Both plans would “restructure” the teacher pay scale which determines the pay of teachers at different levels of experience and training. The house plan would call for more immediate increases ranging from $4,000 to $6,000. The Senate’s plan after two years would call for an average raise of $4,700, but would provide for larger salary increases at each five-year interval in a teacher’s career. On Tuesday, the Senate also added language calling for a $2,000 increase over two years for teacher aides.

Mississippi’s teacher salary by several measures is the lowest in the nation. Mississippi public education advocates spent much of Tuesday watching the one-upmanship game being played by House and Senate leaders.

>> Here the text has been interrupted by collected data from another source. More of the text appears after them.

(** C4: for every interior cell one invocation of the stepper produces
    U' = U + dt*(Du*lap(U) + R_u) and V' = V + dt*(Dv*lap(V) + R_v), with
    lap the 7-point stencil (centre -6, each face neighbour +1), R_u =
    -U*V^2 + F*(1-U) and R_v = U*V^2 - (F+k)*V, all read from the current
    buffers; with U=1 and V=0 everywhere (and finite parameters) every
    interior cell keeps U=1 and V=0. *)
Theorem calc_interior_update (st : Settings) (g : GrayScott) (f : Fields)
        (x y z : Z) :
  fields_sized g f -> in_interior g x y z ->
  let U := get (u f) g in
  let V := get (v f) g in
  let lapU := (U (x - 1)%Z y z + U (x + 1)%Z y z
               + U x (y - 1)%Z z + U x (y + 1)%Z z
               + U x y (z - 1)%Z + U x y (z + 1)%Z - 6 * U x y z)%float in
  let lapV := (V (x - 1)%Z y z + V (x + 1)%Z y z
               + V x (y - 1)%Z z + V x (y + 1)%Z z
               + V x y (z - 1)%Z + V x y (z + 1)%Z - 6 * V x y z)%float in
  let Ru := (- U x y z * V x y z * V x y z + F st * (1 - U x y z))%float in
  let Rv := (U x y z * V x y z * V x y z - (F st + k st) * V x y z)%float in
  get (u (calc st g f)) g x y z = (U x y z + dt st * (Du st * lapU + Ru))%float
  /\
  get (v (calc st g f)) g x y z = (V x y z + dt st * (Dv st * lapV + Rv))%float
  /\
  (uniform g f 1 0 ->
   finite_double (Du st) = true -> finite_double (Dv st) = true ->
   finite_double (F st) = true -> finite_double (F st + k st) = true ->
   finite_double (dt st) = true ->
   get (u (calc st g f)) g x y z = 1%float /\
   get (v (calc st g f)) g x y z = 0%float).
Proof.
  intros (Lu & Lv & Lu2 & Lv2) Hi U V lapU lapV Ru Rv.
  rewrite calc_unfold. simpl.
  rewrite !get_scatter by done.
  assert (Eu : next_u st g (u f) (v f) (x, y, z)
               = (U x y z + dt st * (Du st * lapU + Ru))%float) by reflexivity.
  assert (Ev : next_v st g (u f) (v f) (x, y, z)
               = (V x y z + dt st * (Dv st * lapV + Rv))%float) by reflexivity.
  split; [exact Eu|]. split; [exact Ev|].
  intros Hun HDu HDv HF HFk Hdt.
  destruct (neighbours_in_box g x y z Hi)
    as (B0 & B1 & B2 & B3 & B4 & B5 & B6).
  rewrite Eu, Ev. subst lapU lapV Ru Rv U V. cbv beta.
  rewrite !(proj1 (Hun _ _ _ B0)), !(proj2 (Hun _ _ _ B0)),
    !(proj1 (Hun _ _ _ B1)), !(proj2 (Hun _ _ _ B1)),
    !(proj1 (Hun _ _ _ B2)), !(proj2 (Hun _ _ _ B2)),
    !(proj1 (Hun _ _ _ B3)), !(proj2 (Hun _ _ _ B3)),
    !(proj1 (Hun _ _ _ B4)), !(proj2 (Hun _ _ _ B4)),
    !(proj1 (Hun _ _ _ B5)), !(proj2 (Hun _ _ _ B5)),
    !(proj1 (Hun _ _ _ B6)), !(proj2 (Hun _ _ _ B6)).
  rewrite stencil_ones, stencil_zeros.
  split; [apply next_u_fixed | apply next_v_fixed]; done.
Qed.

(** C6: one stepper invocation leaves every ghost cell unchanged.  The
    sweep leaves the current buffers of U and V as they were, in every cell;
    in the next buffers it writes interior positions only, so every ghost
    position keeps its value; the interior values it produces do not depend
    on what the next buffers held, so no cell of a next buffer is read; and
    the swap comes after the whole sweep: the stepper returns the swept
    next buffers as current and the untouched current buffers as next. *)
Theorem calc_frame (st : Settings) (g : GrayScott) (f : Fields) :
  fields_sized g f ->
  (u (sweep st g f) = u f /\ v (sweep st g f) = v f) /\
  (forall i : nat, interior_index g (Z.of_nat i) = false ->
     u2 (sweep st g f) !! i = u2 f !! i /\
     v2 (sweep st g f) !! i = v2 f !! i) /\
  (forall f', fields_sized g f' -> u f' = u f -> v f' = v f ->
     forall x y z, in_interior g x y z ->
       get (u2 (sweep st g f')) g x y z = get (u2 (sweep st g f)) g x y z /\
       get (v2 (sweep st g f')) g x y z = get (v2 (sweep st g f)) g x y z) /\
  calc st g f =
    {| u := u2 (sweep st g f); v := v2 (sweep st g f);
       u2 := u f; v2 := v f |}.
Proof.
  intros (Lu & Lv & Lu2 & Lv2). unfold calc, sweep.
  rewrite foldl_calc_cell. simpl. split; [done|]. split; [|split; [|done]].
  - intros i Hg. split; apply scatter_ghost; done.
  - intros f' (Lu' & Lv' & Lu2' & Lv2') Eu Ev x y z Hi.
    rewrite foldl_calc_cell. simpl. rewrite !get_scatter by done.
    by rewrite Eu, Ev.
Qed.

Lemma get_replicate g n a x y z :
  0 <= size_x g -> 0 <= size_y g -> 0 <= size_z g ->
  Z.of_nat n = padded_volume g -> in_padded_box g x y z ->
  get (replicate n a) g x y z = a.
Proof.
  intros Hx Hy Hz Hn Hb.
  destruct (cell_index_lt g x y z Hx Hy Hz Hb) as [E Hlt].
  unfold get. rewrite lookup_replicate_2; [done | lia].
Qed.

Lemma padded_volume_nonneg g :
  0 <= size_x g -> 0 <= size_y g -> 0 <= size_z g -> 0 <= padded_volume g.
Proof. unfold padded_volume. nia. Qed.

Lemma uniform_fields_sized g a b :
  0 <= size_x g -> 0 <= size_y g -> 0 <= size_z g ->
  fields_sized g (uniform_fields g a b).
Proof.
  intros Hx Hy Hz. pose proof (padded_volume_nonneg g Hx Hy Hz).
  unfold fields_sized, uniform_fields. simpl.
  rewrite !length_replicate. lia.
Qed.

Lemma uniform_fields_uniform g a b :
  0 <= size_x g -> 0 <= size_y g -> 0 <= size_z g ->
  uniform g (uniform_fields g a b) a b.
Proof.
  intros Hx Hy Hz x y z Hb. pose proof (padded_volume_nonneg g Hx Hy Hz).
  unfold uniform_fields. simpl.
  split; apply get_replicate; try done; lia.
Qed.

Lemma calc_interior_update_witness :
  get (u (calc scenario_settings scenario_rank
               (uniform_fields scenario_rank 1 0))) scenario_rank 2 3 4
  = 1%float /\
  get (v (calc scenario_settings scenario_rank
               (uniform_fields scenario_rank 1 0))) scenario_rank 2 3 4
  = 0%float.
Proof.
  destruct (calc_interior_update scenario_settings scenario_rank
              (uniform_fields scenario_rank 1 0) 2 3 4) as (_ & _ & Hfix).
  - apply uniform_fields_sized; simpl; lia.
  - unfold in_interior. simpl. lia.
  - apply Hfix; try (vm_compute; reflexivity).
    apply uniform_fields_uniform; simpl; lia.
Defined.

Lemma calc_frame_witness :
  u (sweep scenario_settings (cube 2) (uniform_fields (cube 2) 1 0))
  = u (uniform_fields (cube 2) 1 0) /\
  u2 (sweep scenario_settings (cube 2) (uniform_fields (cube 2) 1 0)) !! 0%nat
  = u2 (uniform_fields (cube 2) 1 0) !! 0%nat.
Proof.
  destruct (calc_frame scenario_settings (cube 2)
              (uniform_fields (cube 2) 1 0)) as ((Hc & _) & Hg & _).
  - apply uniform_fields_sized; simpl; lia.
  - split; [exact Hc|]. apply (Hg 0%nat). vm_compute. reflexivity.
Defined.

(** The scenario run on one 2^3 rank: the interior stays at U = 1, V = 0,
    and the ghost layer of the buffer that becomes current is the zero
    layer the next buffer had. *)
Example scenario_step_cube2 :
  get (u (calc scenario_settings (cube 2) (uniform_fields (cube 2) 1 0)))
      (cube 2) 1 2 1 = 1%float /\
  get (u (calc scenario_settings (cube 2) (uniform_fields (cube 2) 1 0)))
      (cube 2) 0 2 1 = 0%float.
Proof. vm_compute. split; reflexivity. Qed.

(** ** Scattered writes into a map *)

Section GScatter.

Context {A C : Type} `{Countable K} (key : C -> K) (w : C -> A).

Lemma gscatter_cons (m : gmap K A) c cs :
  gscatter key w m (c :: cs) = gscatter key w (<[key c := w c]> m) cs.
Proof. reflexivity. Qed.

Lemma gscatter_app (m : gmap K A) cs1 cs2 :
  gscatter key w m (cs1 ++ cs2) = gscatter key w (gscatter key w m cs1) cs2.
Proof. apply foldl_app. Qed.

Lemma gscatter_hit_gen (m : gmap K A) cs c :
  c ∈ cs \/ m !! key c = Some (w c) ->
  (forall c', c' ∈ cs -> key c' = key c -> w c' = w c) ->
  gscatter key w m cs !! key c = Some (w c).
Proof.
  revert m. induction cs as [|c0 cs IH]; intros m Hin Hw.
  - destruct Hin as [Hin|Hm]; [inversion Hin | exact Hm].
  - rewrite gscatter_cons. apply IH.
    + destruct (decide (key c0 = key c)) as [E|NE].
      * right. rewrite E, <- (Hw c0) by (done || left).
        apply lookup_insert_eq.
      * destruct Hin as [Hin|Hm].
        -- apply elem_of_cons in Hin as [->|Hin]; [done | by left].
        -- right. by rewrite lookup_insert_ne.
    + intros c' Hc'. apply Hw. by right.
Qed.

Lemma gscatter_hit (m : gmap K A) cs c :
  c ∈ cs ->
  (forall c', c' ∈ cs -> key c' = key c -> w c' = w c) ->
  gscatter key w m cs !! key c = Some (w c).
Proof. intros Hin. apply gscatter_hit_gen. by left. Qed.

End GScatter.

Lemma gscatter_fmap {A C D : Type} `{Countable K} (key : C -> K) (w : C -> A)
      (h : D -> C) (m : gmap K A) (ds : list D) :
  gscatter key w m (h <$> ds) = gscatter (key ∘ h) (w ∘ h) m ds.
Proof. unfold gscatter. by rewrite foldl_fmap. Qed.

Lemma foldl_zip_fmap {A B C : Type} (h : A -> C * B -> A) (fv : C -> B)
      (a : A) (l : list C) :
  foldl h a (zip l (fv <$> l)) = foldl (fun a c => h a (c, fv c)) a l.
Proof. revert a. induction l as [|c l IH]; intros a; simpl; auto. Qed.

Lemma mapM_total {A B : Type} (fo : A -> option B) (fv : A -> B) (l : list A) :
  (forall x, x ∈ l -> fo x = Some (fv x)) -> mapM fo l = Some (fv <$> l).
Proof.
  intros Hall. apply mapM_Some_2.
  induction l as [|x l IH]; simpl; constructor.
  - apply Hall. left.
  - apply IH. intros y Hy. apply Hall. by right.
Qed.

“We are certainly encouraged by senators who stand up and be leaders for the state,” Antonio Castanon Luna, executive director of the Mississippi Educators Association, whose members he says include 10% of classroom teachers of State. He said the pay rise will help teachers fight inflation and be able to stay in class.

And in the end, he admitted it didn’t matter whether the pay raise was a Senate bill or a House bill.

“For us, it’s about students having quality teachers,” he said.

Kelly Riley, Executive Director of Professional Educators of Mississippi, said, “We were very frustrated today that the House let both Senate pay raise bills die. We very much appreciate the statesmanship and the leadership of the Senate. Today’s actions from the Senate, and the absence of them from the House, have sent a clear message to educators across the state as to who truly puts the teachers and children of our State.

It is more than likely that the final teacher compensation plan will be crafted by legislative leaders in the final days of the session and will include elements of plans proposed by the Senate and House. But the final plan will be a House bill instead of a Senate bill.

That matters to some on Capitol Hill, but the bottom line for teachers is whether they get a pay raise. And after a chaotic Tuesday, their pay raise was still on track in the 2022 legislative session.

This article first appeared on mississippi today and is republished here under a Creative Commons license.